The city reported 18 new deaths for a total of 420 fatalities, but noted that the higher number was due to a state backlog. Hospitalizations also increased, with 573 people hospitalized in five area hospitals on Tuesday, up from 541 on Monday.

Of the 420 deaths, 205 were connected to long-term care facilities.

The city’s seven-day positive case rate, meanwhile, has jumped to 17.5%, meaning nearly one in five people who are tested are testing positive for COVID.

Hospitalization numbers also continued soaring in Los Angeles County on Tuesday, with the number of COVID patients in hospitals passing the 8,000 mark and medical centers contending with limited staffing and difficulties discharging less-critically ill patients to free up beds.

The county reported another 224 coronavirus-related deaths, one of the highest single-day numbers of the pandemic.

It was unclear if the unusually high total was the result of a delay in reporting from the holiday weekend. But health officials noted that more than 1,000 people have died from the virus in the past week alone, pushing the countywide death toll to 11,071.

According to numbers released by the state Tuesday, Los Angeles County had a pandemic-high 8,023 COVID patients in hospitals, including 1,642 in intensive-care units.

The county’s 70 “911-receiving” hospitals with emergency rooms have a total licensed capacity of about 2,500 ICU beds, although in recent weeks they have implemented surge plans and staffed a daily average of about 3,000 ICU beds.

As of Tuesday morning, however, there were no longer any local hospitals on “internal disaster” status, which occurred at some facilities over the weekend, effectively shutting them off to all levels of ambulance traffic. But the situation remained critical at hospitals as they struggled to handle the unending stream of new patients.

“Countywide, for all hospitals, the issues are really the same,” Dr. Christina Ghaly, the county health services director, told the Board of Supervisors. “All hospitals are working through staffing issues, many are working through infrastructure and oxygen-supply issues, which are complicated and numerous.”

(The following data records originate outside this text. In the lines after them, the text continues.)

Lemma sleep_loop_run n ticks0 e s i p :
  k_cur s = Some i -> k_procs s !! i = Some p -> p_lock p = false -> k_tickslock s = true -> k_noff s = 1 ->
  k_ticks s = u32 (ticks0 + e) -> 0 <= e < 2 ^ 32 -> - 2 ^ 31 <= n < 2 ^ 31 ->
  sleep_loop n ticks0 s = Ok (sleep_outcome n e i p s).
Proof.
  intros Hc Hp Hl Ht Hn He Hr Hi. unfold sleep_loop, sleep_outcome. rewrite bind_gets, He, u32_elapsed, u32_int by done.
  assert (Hrel : release_ticks s = Ok (tt, ticks_released s)).
  { unfold release_ticks. rewrite bind_gets, Ht. cbn [negb]. unfold ticks_released, modify. by rewrite Hn. }
  destruct (Z.ltb_spec e (duration n)), (Z.leb_spec (duration n) e); try lia.
  - run_step (myproc_run s i Hc). run_step (proc_at_run s i p Hp).
    destruct (p_killed (p_sh p) =? 0); cbn [negb].
    + run_step (sleep_ticks_run s i p Hc Hp Hl Ht Hn). done.
    + run_step Hrel. done.
  - run_step Hrel. done.
Qed.

(** [tickslock] taken by the running process. *)
Definition ticks_locked s : kernel F := set_noff 1 (set_tickslock true s).
(** The process [i] back from its sleep. *)
Definition awoken (i : nat) (p : proc) s : kernel F :=
  ticks_locked (set_procs (<[i := Proc false (set_chan None (p_sh p)) (p_pr p)]> (k_procs s)) s).

(** C36: How long sleep sleeps. The call, and every wakeup after [e] ticks, whatever
    the value of the wrapping 32-bit counter, returns 0 when [n] ticks have passed,
    returns -1 when the process was killed before, and goes to sleep on [ticks]
    otherwise; for a negative [n] the time is 2^32 + [n] ticks, since the comparison
    is unsigned. *)
Theorem sys_sleep_duration i p s :
  k_cur s = Some i -> k_procs s !! i = Some p -> k_tickslock s = false -> 0 <= k_ticks s < 2 ^ 32 ->
  (p_lock p = false -> k_noff s = 0 -> sys_sleep s = Ok (sleep_outcome (s32 (reg 0 p s)) 0 i p (ticks_locked s))) /\
  (forall n ticks0 e, p_lock p = true -> k_noff s = 1 -> - 2 ^ 31 <= n < 2 ^ 31 -> 0 <= e < 2 ^ 32 ->
     k_ticks s = u32 (ticks0 + e) ->
     sys_sleep_resume n ticks0 s = Ok (sleep_outcome n e i (Proc false (set_chan None (p_sh p)) (p_pr p)) (awoken i p s))).
Proof.
  intros Hc Hp Ht Htr. split.
  - intros Hl Hn. unfold sys_sleep. run_step (argint_run 0 s i p Hc Hp ltac:(lia)).
    assert (Ha : acquire_ticks s = Ok (tt, ticks_locked s)).
    { unfold acquire_ticks. rewrite bind_gets, Ht. unfold ticks_locked, modify. by rewrite Hn. }
    run_step Ha. rewrite bind_gets. cbn [k_ticks ticks_locked set_noff set_tickslock].
    apply sleep_loop_run; try done; try lia.
    + cbn. rewrite Z.add_0_r. symmetry. by apply u32_small.
    + unfold s32. pose proof (u32_range (reg 0 p s)). case_bool; lia.
  - intros n ticks0 e Hl Hn Hnr Her He. unfold sys_sleep_resume.
    assert (Hres : sleep_resume TicksLock s = Ok (tt, awoken i p s)).
    { destruct s as [v l np ini fs c no tl t out]. cbn in *. subst c tl no. assert (Hlt := lookup_lt_Some _ _ _ Hp).
      unfold sleep_resume, shared. etransitivity; [eapply bind_step, myproc_run; reflexivity|]. cbn beta iota.
      etransitivity; [eapply bind_step, upd_run, Hp|]. cbn beta iota. cbn [is_own acquire_lk].
      etransitivity; [eapply bind_step, release_run; [slot_eq Hlt|done]|]. cbn beta iota.
      unfold acquire_ticks. rewrite bind_gets. cbn. unfold modify, awoken, ticks_locked, on_sh, set_lock.
      cbn. by rewrite list_insert_insert_eq. }
    run_step Hres. apply sleep_loop_run; try done.
    cbn. apply list_lookup_insert_eq. by eapply lookup_lt_Some.
Qed.

(** ** [sysinfo] *)
Lemma infonproc_count l n : 0 <= n < 2 ^ 64 ->
  infonproc_loop l n = u64 (n + Z.of_nat (length (filter (fun p => p_state (p_sh p) = UNUSED) l))).
Proof.
  revert n. induction l as [|p l IH]; intros n Hn; cbn [infonproc_loop].
  - cbn. by rewrite Z.add_0_r, u64_small.
  - rewrite filter_cons. case_decide; [|by apply IH].
    rewrite IH by apply u64_range. unfold u64. rewrite Zplus_mod_idemp_l. f_equal. cbn [length]. lia.
Qed.

Lemma freefd_inner_count l n : 0 <= n < 2 ^ 64 ->
  freefd_inner l n = u64 (n + Z.of_nat (length (filter (fun f => f = 0) l))).
Proof.
  revert n. induction l as [|f l IH]; intros n Hn; cbn [freefd_inner].
  - cbn. by rewrite Z.add_0_r, u64_small.
  - rewrite filter_cons. destruct (Z.eqb_spec f 0), (decide (f = 0)); try done; [|by apply IH].
    rewrite IH by apply u64_range. unfold u64. rewrite Zplus_mod_idemp_l. f_equal. cbn [length]. lia.
Qed.

Lemma infofreefd_count l n : 0 <= n < 2 ^ 64 ->
  infofreefd_loop l n = u64 (n + Z.of_nat (length (filter (fun f => f = 0) (concat (map (fun p => p_ofile (p_pr p)) l))))).
Proof.
  revert n. induction l as [|p l IH]; intros n Hn; cbn [infofreefd_loop].
  - cbn. by rewrite Z.add_0_r, u64_small.
  - rewrite freefd_inner_count by done. rewrite IH by apply u64_range. unfold u64. rewrite Zplus_mod_idemp_l.
    cbn [map concat]. rewrite filter_app, length_app. f_equal. lia.
Qed.
End ops.

(** C37: sysinfo copies out the free memory in bytes, the number of unused process
    slots and the number of null descriptors over all slots, each counted exactly,
    and returns -1 only when the copy fails. *)
Theorem sysinfo_reports `{MemLayout} `{!MemLayoutOk} `{Params2} `{UserVm} {F : Type} `{!FsOps F} addr (s : kernel F) i p Free :
  k_cur s = Some i -> k_procs s !! i = Some p -> KallocSingle.ok (k_vm s) Free ->
  info addr s =
    (r ← vm (copyout (p_pagetable (p_pr p)) addr
               (enc_sysinfo (u64 (PGSIZE * Z.of_nat (size Free)))
                  (u64 (Z.of_nat (length (filter (fun p => p_state (p_sh p) = UNUSED) (k_procs s)))))
                  (u64 (Z.of_nat (length (filter (fun f => f = 0) (concat (map (fun p => p_ofile (p_pr p)) (k_procs s)))))))));
     mret (if r <? 0 then -1 else 0)) s.
Proof.
  intros Hc Hp Hok. unfold info. run_step (mine_run s i p Hc Hp).
  destruct (wp_elim _ _ _ (KallocSingle.infofreemem_spec _ _ Hok)) as (n & v' & E & -> & ->).
  assert (Hf : vm KallocSingle.infofreemem s = Ok (u64 (PGSIZE * Z.of_nat (size Free)), s)).
  { unfold vm. rewrite E. by destruct s. }
  run_step Hf. unfold infonproc, infofreefd. rewrite !bind_gets.
  rewrite infonproc_count, infofreefd_count by lia. by rewrite !Z.add_0_l.
Qed.
End SyscallThms.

Ghaly said Monday that almost all hospitals over the weekend diverted advanced life-support ambulances due to overcrowding in the emergency department.

She told the Board of Supervisors Tuesday that in addition to the continued stream of new patients, hospitals are coping with various other problems, including continuing issues with oxygen supplies and delivery systems.

Hospitals also have continued to experience backlogs of ambulances in emergency bays, some waiting hours to off-load patients due to lack of space.

In Long Beach, a growing number of city employees are testing positive for COVID. The city on Tuesday reported that two public-facing Parks and Recreation employees and a Long Beach Airport employee tested positive. On Monday, it was reported that 10 employees were infected at Long Beach Fire Station 14 near Colorado Lagoon.